YOUR TASK: Reproduce exactly, and only, the lines below from the one containing "cumulative_cost : Z;" through the one containing "wrap_u256 (cumulative_cost t".

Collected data
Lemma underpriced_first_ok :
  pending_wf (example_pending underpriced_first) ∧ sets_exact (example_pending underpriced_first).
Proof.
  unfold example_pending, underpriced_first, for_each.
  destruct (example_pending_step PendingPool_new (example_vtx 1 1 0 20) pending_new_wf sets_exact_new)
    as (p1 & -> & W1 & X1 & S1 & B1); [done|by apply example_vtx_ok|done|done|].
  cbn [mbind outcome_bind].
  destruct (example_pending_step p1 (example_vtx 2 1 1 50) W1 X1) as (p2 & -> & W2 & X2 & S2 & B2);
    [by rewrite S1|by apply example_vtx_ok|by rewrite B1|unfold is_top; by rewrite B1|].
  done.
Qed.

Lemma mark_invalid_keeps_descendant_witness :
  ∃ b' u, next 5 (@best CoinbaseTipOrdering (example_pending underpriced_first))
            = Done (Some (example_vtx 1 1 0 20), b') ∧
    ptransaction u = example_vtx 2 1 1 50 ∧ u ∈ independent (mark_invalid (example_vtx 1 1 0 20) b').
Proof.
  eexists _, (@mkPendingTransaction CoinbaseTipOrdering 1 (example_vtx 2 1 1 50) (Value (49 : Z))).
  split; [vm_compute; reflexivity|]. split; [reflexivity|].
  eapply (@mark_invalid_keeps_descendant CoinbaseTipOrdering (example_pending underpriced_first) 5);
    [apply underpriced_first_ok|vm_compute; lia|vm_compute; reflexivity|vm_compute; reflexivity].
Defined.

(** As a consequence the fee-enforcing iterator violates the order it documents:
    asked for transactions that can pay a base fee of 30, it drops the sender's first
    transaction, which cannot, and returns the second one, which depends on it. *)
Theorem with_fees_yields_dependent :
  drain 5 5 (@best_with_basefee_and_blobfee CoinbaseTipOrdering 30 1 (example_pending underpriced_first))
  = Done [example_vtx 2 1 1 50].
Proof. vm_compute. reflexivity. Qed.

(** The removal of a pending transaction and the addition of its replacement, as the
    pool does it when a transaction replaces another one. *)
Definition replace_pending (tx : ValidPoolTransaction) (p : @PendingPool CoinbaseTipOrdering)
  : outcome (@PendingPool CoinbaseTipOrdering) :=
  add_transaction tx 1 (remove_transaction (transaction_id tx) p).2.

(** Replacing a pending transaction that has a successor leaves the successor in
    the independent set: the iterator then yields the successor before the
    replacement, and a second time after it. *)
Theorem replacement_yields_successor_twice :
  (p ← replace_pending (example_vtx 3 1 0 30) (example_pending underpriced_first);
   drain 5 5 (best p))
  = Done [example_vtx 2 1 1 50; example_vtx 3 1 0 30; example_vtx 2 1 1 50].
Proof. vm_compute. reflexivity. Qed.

==

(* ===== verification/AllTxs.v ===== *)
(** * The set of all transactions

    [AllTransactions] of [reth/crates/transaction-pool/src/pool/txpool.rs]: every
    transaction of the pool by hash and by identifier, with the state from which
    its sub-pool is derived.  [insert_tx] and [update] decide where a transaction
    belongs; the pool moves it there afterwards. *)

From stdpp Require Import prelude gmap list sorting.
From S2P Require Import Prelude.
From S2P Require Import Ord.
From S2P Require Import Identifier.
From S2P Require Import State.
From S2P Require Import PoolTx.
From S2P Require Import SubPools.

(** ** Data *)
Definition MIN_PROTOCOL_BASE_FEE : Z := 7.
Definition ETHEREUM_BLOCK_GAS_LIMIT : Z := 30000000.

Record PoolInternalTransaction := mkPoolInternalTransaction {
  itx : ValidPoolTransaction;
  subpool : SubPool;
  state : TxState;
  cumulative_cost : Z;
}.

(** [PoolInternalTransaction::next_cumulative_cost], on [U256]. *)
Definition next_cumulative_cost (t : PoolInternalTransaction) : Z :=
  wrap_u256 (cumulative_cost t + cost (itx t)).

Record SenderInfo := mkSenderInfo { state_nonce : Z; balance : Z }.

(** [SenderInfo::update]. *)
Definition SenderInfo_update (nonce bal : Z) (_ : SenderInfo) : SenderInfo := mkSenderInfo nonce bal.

==

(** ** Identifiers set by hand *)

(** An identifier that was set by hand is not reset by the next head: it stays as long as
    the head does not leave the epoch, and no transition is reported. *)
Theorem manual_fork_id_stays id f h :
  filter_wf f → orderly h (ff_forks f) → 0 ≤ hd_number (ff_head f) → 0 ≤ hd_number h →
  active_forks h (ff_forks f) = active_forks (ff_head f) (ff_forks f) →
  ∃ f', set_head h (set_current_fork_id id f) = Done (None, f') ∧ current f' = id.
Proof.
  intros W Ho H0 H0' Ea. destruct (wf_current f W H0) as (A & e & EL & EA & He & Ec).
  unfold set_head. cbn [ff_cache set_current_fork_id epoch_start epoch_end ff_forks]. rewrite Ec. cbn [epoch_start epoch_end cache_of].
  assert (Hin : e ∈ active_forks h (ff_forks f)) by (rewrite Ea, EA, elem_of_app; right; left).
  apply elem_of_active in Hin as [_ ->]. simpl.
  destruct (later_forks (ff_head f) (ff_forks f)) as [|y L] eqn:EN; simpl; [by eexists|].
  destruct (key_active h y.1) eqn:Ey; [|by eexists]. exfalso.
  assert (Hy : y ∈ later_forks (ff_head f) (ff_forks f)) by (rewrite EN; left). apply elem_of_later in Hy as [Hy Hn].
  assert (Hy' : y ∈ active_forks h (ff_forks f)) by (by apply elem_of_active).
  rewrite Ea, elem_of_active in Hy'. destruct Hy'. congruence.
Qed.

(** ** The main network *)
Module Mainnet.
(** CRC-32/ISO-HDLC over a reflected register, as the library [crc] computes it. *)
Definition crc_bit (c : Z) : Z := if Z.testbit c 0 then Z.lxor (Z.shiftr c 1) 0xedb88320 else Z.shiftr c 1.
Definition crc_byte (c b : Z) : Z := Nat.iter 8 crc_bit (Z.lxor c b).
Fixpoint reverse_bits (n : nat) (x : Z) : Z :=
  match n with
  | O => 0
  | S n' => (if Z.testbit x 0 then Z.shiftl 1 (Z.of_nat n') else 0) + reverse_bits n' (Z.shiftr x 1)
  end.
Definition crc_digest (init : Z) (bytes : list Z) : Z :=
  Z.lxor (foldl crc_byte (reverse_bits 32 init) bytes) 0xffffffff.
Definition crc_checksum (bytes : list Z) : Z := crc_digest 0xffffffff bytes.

WRITTEN ANSWER:
  cumulative_cost : Z;
}.

(** [PoolInternalTransaction::next_cumulative_cost], on [U256]. *)
Definition next_cumulative_cost (t : PoolInternalTransaction) : Z :=
  wrap_u256 (cumulative_cost t + cost (itx t)).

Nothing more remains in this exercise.